Questo numero di Panorama vuole essere un promemoria per la classe politica e il governo. Ora che la campagna elettorale è finita e si deve varare il nuovo esecutivo, credo sia giunto il momento di affrontare i problemi, senza illusioni e senza scorciatoie propagandistiche, e tra i primi da risolvere sicuramente c’è la situazione della sanità.
Nelle settimane scorse, in vista del voto, si è parlato di tutto. Di fascismo, aborto, guerra e bollette. Siccome nel mezzo, a un certo punto un violento nubifragio ha fatto strage nelle Marche, qualche partito ne ha approfittato per parlare di cambiamento climatico, accusando chi dubita della necessità di avviare con urgenza un processo di transizione ecologica, di avere sulla coscienza i morti, dimenticando però che le vittime sono dovute alle opere di manutenzione del territorio mai fatte.

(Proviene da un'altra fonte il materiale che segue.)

(** Which operations leave the effects table alone. *)
Lemma step_effects_same op d :
  wf d ->
  match op with
  | RegisterCompensation _ _ | ClaimObligation _ _ _ _ _ | AttemptObligation _ _ _ _
  | ResolveObligation _ _ _ _ | SetTimer _ _ _ _ _ _ | ListDueTimers _ _ _ _
  | CancelTimer _ _ | WriteValue _ _ _ _ _ _ | TakeSnapshot _ _ _ _ | CreateSession _ =>
    (step op d).(Db.effects) = d.(Db.effects)
  | _ => True
  end.
Proof.
  intros Hwf. destruct op; try done; cbn [step]; unfold run_state.
  - rewrite register_compensation_eval by done. by repeat case_match.
  - rewrite claim_obligation_eval by done. cbn zeta. by repeat case_match.
  - rewrite record_obligation_attempt_eval by done. by case_match.
  - rewrite resolve_obligation_eval by done. case_decide; [|done]. by case_match.
  - rewrite set_timer_eval by done. case_match; [done|]. cbn zeta. by case_decide.
  - rewrite list_due_timers_eval by done. cbn. by destruct claim.
  - rewrite write_value_eval by done. by repeat case_match.
  - destruct (decide (s ∈ d.(Db.sessions))).
    + by rewrite take_snapshot_eval.
    + unfold take_snapshot. monad_simpl. rewrite select_snapshot_wf by done.
      destruct (row_at _ _ _); [by unfold save_snapshot|]. unfold insert_snapshot.
      cbn. by case_decide.
Qed.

Sì, la campagna elettorale, una delle più brutte a cui nella mia carriera abbia assistito, ha affrontato tanti argomenti. Tranne uno, quello che riguarda da vicino la salute degli italiani. Nessun partito ha spiegato quali siano i suoi programmi in materia, se intenda accelerare un processo che dia maggior autonomia alle Regioni o fare indietro tutta per tornare a un modello che restituisca potere allo Stato centrale. Silenzio anche sul tema degli investimenti, sugli organici di medici e infermieri, sul numero di posti letto e di presidi ospedalieri, sul rapporto tra sanità pubblica e privata. E dire che negli ultimi tre anni, cioè da quando è scoppiata la pandemia, non si è parlato d’altro. Di fronte a un contagio che ha fatto decine di migliaia di vittime, pareva che tutti fossero diventati esperti del settore. C’era chi riscopriva il rapporto fra posti letto e residenti, trovandolo curiosamente basso rispetto a quello di altri Paesi europei, addebitando la responsabilità dell’alto numero di decessi per Covid alla riduzione dei reparti di terapia intensiva. Altri facevano il conto dei medici e degli infermieri impiegati nei pronto soccorso, scoprendo all’improvviso che la terapia d’urgenza da noi non solo è sottovalutata, ma che il personale è costretto a turni massacranti. A un certo punto, si è addossata la colpa della mortalità per coronavirus al peso – ritenuto ovviamente eccessivo – della sanità privata nel nostro sistema, dimenticando che questa negli ultimi due anni si è fatta carico di ciò che il pubblico non era in grado di fare. Per non dire poi della scoperta della sottovalutazione del ruolo dei medici di base, al punto che nei mesi più difficili dell’epidemia, i dottori di famiglia sono stati ignorati e lasciati senza alcuna indicazione.
Tuttavia, se nel 2020 e nel 2021, quando le corsie erano prese d’assalto dai malati di Covid, si è cominciato a parlare di rivedere il modello di sanità pubblica per far fronte a nuove emergenze, poi nel 2022, in piena campagna elettorale, si è preferito sorvolare, per discutere di argomenti più impalpabili, per esempio il pericolo post fascista o l’applicazione della legge 194, quella che regola l’interruzione di gravidanza. Ma adesso che il voto è alle spalle e davanti abbiamo il governo del Paese, credo che la sanità, con i suoi problemi, le sue inefficienze e i suoi sprechi, debba tornare centrale. In alcune regioni, la spesa sanitaria si mangia tutte o quasi le risorse disponibili ma, come si è visto, di fronte alle emergenze il sistema non è in grado di reggere.
Orientato per soddisfare esigenze clientelari e talvolta baronali, il nostro sistema ha bisogno di essere riformato. Mancano medici e macchinari, e per curarsi spesso bisogna attendere mesi se non anni. Per non parlare poi di un fenomeno che viene classificato come mobilità sanitaria, includendo quei viaggi della speranza in ospedali lontani, fuori regione, alla ricerca di un servizio che sotto casa non si trova. Una mobilità che è la certificazione, pagata dallo Stato sotto forma di rimborso alle Regioni che ospitano i malati di altre, che la sanità non è uguale per tutti e che le cure oncologiche a Milano non sono le stesse che vengono garantite a Reggio Calabria. Eppure tutti i cittadini sono uguali davanti alla legge e allo Stato. Tutti hanno diritto allo stesso trattamento e a ricevere la stessa assistenza, ma se, da persone sane, si riconosce a chiunque il reddito di cittadinanza, da degenti non a tutti sono riservate le stesse cure.
Ecco, questo numero di Panorama è un promemoria, ma anche un atto d’accusa. Quelli che durante la pandemia venivano chiamati «angeli» in reparto, durante la campagna elettorale sono stati dimenticati. Ma ora che il tempo della propaganda è finito, forse è il caso di occuparci di cose serie e di problemi veri.